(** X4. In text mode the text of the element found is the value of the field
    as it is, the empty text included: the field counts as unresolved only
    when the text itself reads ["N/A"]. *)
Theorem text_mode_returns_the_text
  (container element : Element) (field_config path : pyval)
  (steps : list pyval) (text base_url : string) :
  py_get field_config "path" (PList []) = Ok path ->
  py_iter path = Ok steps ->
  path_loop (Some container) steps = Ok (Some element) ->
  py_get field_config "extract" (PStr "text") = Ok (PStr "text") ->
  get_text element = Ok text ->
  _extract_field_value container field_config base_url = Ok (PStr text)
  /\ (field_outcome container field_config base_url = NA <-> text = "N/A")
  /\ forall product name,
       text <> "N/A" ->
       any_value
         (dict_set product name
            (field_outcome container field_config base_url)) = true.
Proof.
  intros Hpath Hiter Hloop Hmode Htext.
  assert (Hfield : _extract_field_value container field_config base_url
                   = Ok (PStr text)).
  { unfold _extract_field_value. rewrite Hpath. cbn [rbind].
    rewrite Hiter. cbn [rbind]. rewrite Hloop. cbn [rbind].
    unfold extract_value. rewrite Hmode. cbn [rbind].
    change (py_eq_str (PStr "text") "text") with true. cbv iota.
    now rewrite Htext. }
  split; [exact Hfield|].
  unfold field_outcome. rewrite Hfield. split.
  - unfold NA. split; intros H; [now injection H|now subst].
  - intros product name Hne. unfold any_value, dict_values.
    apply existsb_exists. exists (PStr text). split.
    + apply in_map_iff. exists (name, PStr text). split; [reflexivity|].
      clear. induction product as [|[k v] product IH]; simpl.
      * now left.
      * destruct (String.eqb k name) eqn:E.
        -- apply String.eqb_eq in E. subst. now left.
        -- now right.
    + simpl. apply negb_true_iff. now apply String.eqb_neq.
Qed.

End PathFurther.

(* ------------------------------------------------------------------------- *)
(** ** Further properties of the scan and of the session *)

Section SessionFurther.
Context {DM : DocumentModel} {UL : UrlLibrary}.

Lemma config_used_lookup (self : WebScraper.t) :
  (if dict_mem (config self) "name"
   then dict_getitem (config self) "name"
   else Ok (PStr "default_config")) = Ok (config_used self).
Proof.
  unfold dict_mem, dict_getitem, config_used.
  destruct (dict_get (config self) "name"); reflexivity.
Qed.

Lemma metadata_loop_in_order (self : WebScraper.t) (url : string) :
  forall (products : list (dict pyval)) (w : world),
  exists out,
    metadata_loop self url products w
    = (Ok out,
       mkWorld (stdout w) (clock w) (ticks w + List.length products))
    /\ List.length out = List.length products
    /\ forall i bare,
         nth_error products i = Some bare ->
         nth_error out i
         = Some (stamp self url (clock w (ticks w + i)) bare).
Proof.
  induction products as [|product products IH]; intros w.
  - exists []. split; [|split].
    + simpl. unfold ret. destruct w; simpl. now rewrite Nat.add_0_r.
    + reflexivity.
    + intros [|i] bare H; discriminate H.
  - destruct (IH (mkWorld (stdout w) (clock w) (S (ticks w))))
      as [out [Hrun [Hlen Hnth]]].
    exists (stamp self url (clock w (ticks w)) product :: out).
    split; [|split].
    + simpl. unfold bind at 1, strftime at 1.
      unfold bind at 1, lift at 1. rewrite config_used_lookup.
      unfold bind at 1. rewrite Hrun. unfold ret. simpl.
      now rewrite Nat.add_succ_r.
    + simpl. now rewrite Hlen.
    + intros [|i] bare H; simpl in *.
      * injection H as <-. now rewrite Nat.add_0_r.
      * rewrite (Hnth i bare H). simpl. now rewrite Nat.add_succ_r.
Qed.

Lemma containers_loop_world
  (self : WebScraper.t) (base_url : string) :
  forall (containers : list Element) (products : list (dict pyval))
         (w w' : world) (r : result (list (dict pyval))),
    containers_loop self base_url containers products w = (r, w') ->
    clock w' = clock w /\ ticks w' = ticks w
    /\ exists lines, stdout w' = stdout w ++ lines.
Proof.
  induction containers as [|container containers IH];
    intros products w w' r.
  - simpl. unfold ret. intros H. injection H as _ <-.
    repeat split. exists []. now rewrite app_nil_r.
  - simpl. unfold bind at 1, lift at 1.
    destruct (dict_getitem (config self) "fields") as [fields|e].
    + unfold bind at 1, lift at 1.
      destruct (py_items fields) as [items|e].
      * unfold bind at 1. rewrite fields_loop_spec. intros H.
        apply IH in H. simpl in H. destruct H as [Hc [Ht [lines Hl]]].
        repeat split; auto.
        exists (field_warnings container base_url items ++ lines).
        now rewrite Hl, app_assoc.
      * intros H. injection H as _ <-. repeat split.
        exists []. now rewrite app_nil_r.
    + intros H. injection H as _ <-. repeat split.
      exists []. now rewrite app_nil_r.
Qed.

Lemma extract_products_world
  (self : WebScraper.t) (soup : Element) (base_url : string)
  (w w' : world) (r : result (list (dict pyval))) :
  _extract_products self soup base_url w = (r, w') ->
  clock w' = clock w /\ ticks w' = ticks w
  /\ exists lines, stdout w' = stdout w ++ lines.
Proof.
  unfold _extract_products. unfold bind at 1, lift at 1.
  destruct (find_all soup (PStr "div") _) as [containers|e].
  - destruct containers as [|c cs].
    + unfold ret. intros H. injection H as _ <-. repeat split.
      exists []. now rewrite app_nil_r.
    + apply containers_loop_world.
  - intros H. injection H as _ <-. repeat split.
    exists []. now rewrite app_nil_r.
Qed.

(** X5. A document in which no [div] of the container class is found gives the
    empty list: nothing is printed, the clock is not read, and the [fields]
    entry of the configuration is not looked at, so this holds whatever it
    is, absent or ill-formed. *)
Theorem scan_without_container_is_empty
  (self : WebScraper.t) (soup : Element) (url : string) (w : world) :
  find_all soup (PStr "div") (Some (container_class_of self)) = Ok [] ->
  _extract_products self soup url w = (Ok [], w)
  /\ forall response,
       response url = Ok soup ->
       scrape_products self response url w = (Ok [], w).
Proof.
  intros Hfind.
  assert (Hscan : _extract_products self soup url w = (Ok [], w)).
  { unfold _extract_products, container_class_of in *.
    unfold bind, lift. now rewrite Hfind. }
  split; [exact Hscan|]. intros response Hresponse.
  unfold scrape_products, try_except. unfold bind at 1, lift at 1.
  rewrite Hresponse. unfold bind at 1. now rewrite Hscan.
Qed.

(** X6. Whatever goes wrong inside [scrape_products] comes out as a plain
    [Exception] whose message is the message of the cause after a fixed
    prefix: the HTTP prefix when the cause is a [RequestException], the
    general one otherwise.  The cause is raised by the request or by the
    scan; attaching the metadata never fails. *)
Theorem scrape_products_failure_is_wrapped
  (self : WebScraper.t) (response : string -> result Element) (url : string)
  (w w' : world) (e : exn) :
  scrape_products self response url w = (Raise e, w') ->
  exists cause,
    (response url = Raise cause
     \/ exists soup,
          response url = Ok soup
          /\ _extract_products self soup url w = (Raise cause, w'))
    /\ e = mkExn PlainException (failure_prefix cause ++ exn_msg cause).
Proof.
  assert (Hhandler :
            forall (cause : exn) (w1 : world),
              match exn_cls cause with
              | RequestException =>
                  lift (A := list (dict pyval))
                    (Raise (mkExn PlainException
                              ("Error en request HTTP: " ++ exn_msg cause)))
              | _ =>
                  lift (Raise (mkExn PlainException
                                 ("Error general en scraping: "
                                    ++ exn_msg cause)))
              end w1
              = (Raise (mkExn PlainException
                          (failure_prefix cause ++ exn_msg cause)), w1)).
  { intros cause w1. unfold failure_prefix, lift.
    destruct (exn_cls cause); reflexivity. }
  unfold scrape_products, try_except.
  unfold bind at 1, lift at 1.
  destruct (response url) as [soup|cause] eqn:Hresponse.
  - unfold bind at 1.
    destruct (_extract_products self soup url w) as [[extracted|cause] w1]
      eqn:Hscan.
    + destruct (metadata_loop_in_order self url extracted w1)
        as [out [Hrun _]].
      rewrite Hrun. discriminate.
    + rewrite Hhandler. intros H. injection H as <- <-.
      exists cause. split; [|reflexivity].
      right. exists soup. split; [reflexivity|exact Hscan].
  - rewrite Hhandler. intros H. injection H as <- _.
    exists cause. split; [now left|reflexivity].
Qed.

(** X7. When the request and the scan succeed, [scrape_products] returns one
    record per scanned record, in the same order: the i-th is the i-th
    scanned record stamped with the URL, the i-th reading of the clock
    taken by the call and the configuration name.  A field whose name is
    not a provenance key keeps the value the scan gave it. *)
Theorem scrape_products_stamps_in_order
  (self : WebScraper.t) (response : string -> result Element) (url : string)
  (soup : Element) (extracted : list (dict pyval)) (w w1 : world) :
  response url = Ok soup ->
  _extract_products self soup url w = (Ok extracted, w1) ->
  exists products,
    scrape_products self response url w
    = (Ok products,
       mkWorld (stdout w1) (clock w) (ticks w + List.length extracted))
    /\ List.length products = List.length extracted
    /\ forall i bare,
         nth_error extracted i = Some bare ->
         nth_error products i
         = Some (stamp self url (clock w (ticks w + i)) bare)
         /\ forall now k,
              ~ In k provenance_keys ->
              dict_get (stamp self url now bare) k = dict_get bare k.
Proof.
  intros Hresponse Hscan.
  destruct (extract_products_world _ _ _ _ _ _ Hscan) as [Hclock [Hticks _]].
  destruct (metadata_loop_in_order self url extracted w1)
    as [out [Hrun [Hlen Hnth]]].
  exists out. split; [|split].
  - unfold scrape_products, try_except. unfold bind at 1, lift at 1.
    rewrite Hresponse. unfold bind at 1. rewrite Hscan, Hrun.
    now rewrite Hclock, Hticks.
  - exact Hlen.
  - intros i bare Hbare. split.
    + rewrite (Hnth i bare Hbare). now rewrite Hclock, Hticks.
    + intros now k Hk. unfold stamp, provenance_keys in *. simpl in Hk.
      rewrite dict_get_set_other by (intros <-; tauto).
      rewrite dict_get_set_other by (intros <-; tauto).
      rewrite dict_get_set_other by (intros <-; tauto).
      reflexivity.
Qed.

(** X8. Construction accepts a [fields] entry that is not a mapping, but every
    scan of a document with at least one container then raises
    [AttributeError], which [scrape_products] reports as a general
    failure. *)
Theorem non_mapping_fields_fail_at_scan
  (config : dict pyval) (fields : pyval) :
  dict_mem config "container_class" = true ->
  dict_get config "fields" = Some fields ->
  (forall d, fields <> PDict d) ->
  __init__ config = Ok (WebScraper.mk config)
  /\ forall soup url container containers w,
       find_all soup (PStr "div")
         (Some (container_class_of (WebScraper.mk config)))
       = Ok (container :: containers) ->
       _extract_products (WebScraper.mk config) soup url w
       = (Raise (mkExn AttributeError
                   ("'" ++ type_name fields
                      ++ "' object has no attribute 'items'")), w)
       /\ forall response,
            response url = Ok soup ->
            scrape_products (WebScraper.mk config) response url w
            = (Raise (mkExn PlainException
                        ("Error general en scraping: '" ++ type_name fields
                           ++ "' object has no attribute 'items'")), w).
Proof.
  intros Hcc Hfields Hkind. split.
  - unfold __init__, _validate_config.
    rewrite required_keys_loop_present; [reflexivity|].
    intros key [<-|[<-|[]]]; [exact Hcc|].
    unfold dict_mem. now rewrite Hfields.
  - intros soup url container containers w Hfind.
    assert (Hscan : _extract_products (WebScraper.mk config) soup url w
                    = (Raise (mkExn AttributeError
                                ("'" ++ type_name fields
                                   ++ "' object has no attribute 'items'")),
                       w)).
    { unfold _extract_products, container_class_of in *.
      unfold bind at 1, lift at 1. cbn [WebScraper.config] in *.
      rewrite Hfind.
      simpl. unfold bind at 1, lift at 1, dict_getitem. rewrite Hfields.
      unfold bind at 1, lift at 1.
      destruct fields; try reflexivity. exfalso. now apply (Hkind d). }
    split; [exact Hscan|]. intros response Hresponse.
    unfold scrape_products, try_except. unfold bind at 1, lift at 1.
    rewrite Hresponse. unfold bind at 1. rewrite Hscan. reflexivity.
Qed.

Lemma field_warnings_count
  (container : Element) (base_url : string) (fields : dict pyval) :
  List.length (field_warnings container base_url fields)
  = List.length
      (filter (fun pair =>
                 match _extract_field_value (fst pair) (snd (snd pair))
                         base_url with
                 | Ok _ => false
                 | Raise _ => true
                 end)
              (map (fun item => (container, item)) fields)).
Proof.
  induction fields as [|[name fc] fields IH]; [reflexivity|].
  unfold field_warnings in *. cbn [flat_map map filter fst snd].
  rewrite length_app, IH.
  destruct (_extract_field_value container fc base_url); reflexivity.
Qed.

━━━━━━━━━━━━━━━━━━━━

▸ TO DO:
Output each line of the listing in which the string "Lemma" is found.

▸ WRITTEN RESPONSE:
Lemma config_used_lookup (self : WebScraper.t) :
Lemma metadata_loop_in_order (self : WebScraper.t) (url : string) :
Lemma containers_loop_world
Lemma extract_products_world
Lemma field_warnings_count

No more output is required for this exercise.